**What the task requires**
Only one stretch of the records below is wanted: the lines from the one holding "(** * PiCom" through the one holding "Timestamps are milliseconds". Return it exactly, both ends included.

Supplied records: Begin

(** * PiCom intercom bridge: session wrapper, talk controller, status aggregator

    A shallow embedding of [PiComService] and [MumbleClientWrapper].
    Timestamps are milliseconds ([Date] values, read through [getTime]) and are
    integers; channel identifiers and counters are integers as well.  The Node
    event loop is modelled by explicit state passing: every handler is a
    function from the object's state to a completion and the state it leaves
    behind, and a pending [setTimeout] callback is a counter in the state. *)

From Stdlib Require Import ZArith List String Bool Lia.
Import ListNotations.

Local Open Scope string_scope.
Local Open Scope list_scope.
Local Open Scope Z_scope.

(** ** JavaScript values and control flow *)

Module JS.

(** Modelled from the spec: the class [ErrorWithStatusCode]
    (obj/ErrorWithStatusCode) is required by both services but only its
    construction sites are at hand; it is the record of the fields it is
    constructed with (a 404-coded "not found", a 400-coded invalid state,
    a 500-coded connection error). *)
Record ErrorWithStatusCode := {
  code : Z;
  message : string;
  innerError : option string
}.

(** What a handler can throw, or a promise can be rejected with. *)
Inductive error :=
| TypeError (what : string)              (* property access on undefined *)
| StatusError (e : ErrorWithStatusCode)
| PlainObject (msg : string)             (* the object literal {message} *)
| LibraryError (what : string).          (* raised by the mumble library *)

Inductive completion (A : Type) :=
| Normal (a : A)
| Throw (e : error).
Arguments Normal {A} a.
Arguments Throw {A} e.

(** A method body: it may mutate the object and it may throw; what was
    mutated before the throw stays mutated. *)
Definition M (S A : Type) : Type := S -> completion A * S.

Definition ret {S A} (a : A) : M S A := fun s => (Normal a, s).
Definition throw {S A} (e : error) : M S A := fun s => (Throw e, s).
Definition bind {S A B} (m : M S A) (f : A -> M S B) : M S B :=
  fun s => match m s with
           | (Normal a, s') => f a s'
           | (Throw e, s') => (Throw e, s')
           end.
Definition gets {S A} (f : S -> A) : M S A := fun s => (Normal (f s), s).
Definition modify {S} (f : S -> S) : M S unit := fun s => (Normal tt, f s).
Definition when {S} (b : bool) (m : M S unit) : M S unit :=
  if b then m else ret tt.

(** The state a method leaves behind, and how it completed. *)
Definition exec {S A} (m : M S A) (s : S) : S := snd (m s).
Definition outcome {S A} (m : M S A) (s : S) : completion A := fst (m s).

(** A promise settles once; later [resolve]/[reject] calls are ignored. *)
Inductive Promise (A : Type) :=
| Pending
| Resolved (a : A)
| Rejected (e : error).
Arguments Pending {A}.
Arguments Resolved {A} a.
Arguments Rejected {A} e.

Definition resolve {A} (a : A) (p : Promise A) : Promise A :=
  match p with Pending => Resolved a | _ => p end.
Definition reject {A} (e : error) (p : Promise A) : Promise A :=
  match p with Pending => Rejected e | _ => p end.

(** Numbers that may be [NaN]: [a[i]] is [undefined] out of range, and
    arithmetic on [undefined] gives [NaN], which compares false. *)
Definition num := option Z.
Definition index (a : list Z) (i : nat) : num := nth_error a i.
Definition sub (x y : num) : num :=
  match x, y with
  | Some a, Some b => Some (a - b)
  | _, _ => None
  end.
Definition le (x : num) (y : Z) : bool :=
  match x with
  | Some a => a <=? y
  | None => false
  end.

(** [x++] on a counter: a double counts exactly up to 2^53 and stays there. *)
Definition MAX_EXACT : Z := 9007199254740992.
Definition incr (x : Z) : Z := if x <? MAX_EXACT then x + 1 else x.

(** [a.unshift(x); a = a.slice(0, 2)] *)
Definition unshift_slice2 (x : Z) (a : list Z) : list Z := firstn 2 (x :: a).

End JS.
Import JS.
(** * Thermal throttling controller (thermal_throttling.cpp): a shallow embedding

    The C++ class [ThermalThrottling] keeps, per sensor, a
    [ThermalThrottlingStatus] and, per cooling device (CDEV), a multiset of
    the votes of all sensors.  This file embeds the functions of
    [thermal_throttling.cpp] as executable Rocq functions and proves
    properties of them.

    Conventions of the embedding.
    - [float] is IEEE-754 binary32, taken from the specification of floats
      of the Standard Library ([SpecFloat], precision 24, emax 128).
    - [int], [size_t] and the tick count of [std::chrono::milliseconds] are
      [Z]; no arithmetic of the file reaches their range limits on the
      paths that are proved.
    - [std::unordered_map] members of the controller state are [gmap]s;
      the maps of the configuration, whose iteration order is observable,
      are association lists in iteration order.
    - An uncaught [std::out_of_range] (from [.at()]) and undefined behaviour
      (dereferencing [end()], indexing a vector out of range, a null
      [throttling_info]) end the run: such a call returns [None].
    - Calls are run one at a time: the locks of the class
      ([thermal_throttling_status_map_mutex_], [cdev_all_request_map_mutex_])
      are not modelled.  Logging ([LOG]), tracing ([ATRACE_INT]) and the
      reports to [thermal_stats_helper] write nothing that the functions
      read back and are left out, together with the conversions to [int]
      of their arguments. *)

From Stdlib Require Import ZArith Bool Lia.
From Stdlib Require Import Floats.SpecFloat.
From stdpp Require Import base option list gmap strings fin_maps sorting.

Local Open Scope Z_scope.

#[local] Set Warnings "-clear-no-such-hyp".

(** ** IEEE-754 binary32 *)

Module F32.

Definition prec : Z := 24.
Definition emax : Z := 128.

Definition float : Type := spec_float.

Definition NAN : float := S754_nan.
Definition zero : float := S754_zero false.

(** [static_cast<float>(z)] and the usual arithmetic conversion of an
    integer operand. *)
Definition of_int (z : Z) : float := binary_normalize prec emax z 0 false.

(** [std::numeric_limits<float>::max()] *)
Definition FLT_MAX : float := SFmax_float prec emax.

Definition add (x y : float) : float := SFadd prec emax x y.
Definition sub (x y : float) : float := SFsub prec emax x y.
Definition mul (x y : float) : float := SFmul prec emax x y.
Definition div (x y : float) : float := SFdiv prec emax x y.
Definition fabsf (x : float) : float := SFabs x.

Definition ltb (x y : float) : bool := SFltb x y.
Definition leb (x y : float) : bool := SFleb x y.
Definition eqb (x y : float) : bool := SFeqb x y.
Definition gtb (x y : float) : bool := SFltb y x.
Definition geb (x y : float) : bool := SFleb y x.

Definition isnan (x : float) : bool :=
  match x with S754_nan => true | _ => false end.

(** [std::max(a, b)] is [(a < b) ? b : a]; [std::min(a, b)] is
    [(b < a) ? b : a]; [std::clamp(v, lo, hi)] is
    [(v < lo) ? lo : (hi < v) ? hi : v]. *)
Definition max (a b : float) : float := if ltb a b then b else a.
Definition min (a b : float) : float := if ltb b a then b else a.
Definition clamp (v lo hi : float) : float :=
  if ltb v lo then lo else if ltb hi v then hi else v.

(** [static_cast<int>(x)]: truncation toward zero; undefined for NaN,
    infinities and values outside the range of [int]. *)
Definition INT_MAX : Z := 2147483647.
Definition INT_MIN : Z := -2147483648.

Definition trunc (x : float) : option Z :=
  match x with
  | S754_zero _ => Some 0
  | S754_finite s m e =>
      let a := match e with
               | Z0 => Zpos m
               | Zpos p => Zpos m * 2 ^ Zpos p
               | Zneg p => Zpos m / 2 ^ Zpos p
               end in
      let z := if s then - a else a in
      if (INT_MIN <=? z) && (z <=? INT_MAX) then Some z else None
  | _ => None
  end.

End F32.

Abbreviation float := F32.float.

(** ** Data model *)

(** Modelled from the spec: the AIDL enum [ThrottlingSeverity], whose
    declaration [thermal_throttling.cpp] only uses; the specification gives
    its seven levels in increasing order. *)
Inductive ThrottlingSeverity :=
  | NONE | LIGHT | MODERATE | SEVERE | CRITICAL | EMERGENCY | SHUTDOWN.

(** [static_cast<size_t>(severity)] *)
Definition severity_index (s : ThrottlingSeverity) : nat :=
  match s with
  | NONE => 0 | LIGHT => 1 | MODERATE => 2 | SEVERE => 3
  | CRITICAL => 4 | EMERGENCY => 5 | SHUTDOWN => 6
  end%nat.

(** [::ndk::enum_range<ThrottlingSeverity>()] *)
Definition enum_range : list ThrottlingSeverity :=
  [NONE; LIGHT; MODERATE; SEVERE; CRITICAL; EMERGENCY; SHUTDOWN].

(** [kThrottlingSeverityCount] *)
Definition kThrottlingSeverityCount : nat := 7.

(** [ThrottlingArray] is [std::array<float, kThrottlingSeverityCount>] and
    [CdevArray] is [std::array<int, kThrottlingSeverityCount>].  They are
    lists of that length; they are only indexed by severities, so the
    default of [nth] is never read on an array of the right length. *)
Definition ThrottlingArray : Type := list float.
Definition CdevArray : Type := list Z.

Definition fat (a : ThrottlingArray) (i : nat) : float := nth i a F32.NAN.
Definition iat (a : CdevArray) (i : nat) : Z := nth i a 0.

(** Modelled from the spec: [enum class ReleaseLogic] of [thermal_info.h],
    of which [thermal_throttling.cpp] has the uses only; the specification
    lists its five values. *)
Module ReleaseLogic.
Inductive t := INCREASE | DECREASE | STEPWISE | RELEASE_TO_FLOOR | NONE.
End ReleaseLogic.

Supplied records: End
Supplied records: Begin

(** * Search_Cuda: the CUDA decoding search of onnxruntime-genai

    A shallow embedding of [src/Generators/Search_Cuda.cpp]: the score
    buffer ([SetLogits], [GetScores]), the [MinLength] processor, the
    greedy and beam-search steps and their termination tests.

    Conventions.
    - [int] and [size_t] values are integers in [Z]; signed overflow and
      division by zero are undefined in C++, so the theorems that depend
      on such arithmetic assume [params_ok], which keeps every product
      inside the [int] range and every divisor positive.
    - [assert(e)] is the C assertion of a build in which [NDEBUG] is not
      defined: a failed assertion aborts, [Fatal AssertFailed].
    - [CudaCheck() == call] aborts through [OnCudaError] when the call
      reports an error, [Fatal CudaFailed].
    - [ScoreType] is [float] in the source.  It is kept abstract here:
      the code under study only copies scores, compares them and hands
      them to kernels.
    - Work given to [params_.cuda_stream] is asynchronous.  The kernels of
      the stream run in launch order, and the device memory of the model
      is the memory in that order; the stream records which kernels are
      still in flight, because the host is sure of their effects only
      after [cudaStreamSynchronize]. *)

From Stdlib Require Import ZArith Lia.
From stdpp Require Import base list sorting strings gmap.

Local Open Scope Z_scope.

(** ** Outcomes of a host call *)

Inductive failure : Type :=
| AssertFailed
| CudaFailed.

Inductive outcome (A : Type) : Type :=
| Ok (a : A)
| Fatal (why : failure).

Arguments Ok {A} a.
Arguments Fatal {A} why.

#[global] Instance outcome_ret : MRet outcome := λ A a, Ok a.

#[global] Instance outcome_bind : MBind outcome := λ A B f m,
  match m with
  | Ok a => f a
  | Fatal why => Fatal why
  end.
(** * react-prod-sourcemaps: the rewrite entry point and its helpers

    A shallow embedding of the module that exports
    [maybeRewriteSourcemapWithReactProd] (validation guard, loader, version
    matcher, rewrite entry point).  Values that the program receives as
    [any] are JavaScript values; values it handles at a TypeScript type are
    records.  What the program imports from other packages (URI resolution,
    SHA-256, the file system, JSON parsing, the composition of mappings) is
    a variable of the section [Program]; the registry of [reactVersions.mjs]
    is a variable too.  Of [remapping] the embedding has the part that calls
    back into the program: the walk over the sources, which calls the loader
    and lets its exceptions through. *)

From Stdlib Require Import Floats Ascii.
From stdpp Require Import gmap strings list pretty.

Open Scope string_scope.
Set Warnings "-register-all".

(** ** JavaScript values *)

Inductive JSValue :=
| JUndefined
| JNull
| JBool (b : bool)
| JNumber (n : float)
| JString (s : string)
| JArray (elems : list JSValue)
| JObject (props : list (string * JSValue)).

Supplied records: End

**Exercise answer**
(** * PiCom intercom bridge: session wrapper, talk controller, status aggregator

    A shallow embedding of [PiComService] and [MumbleClientWrapper].
    Timestamps are milliseconds ([Date] values, read through [getTime]) and are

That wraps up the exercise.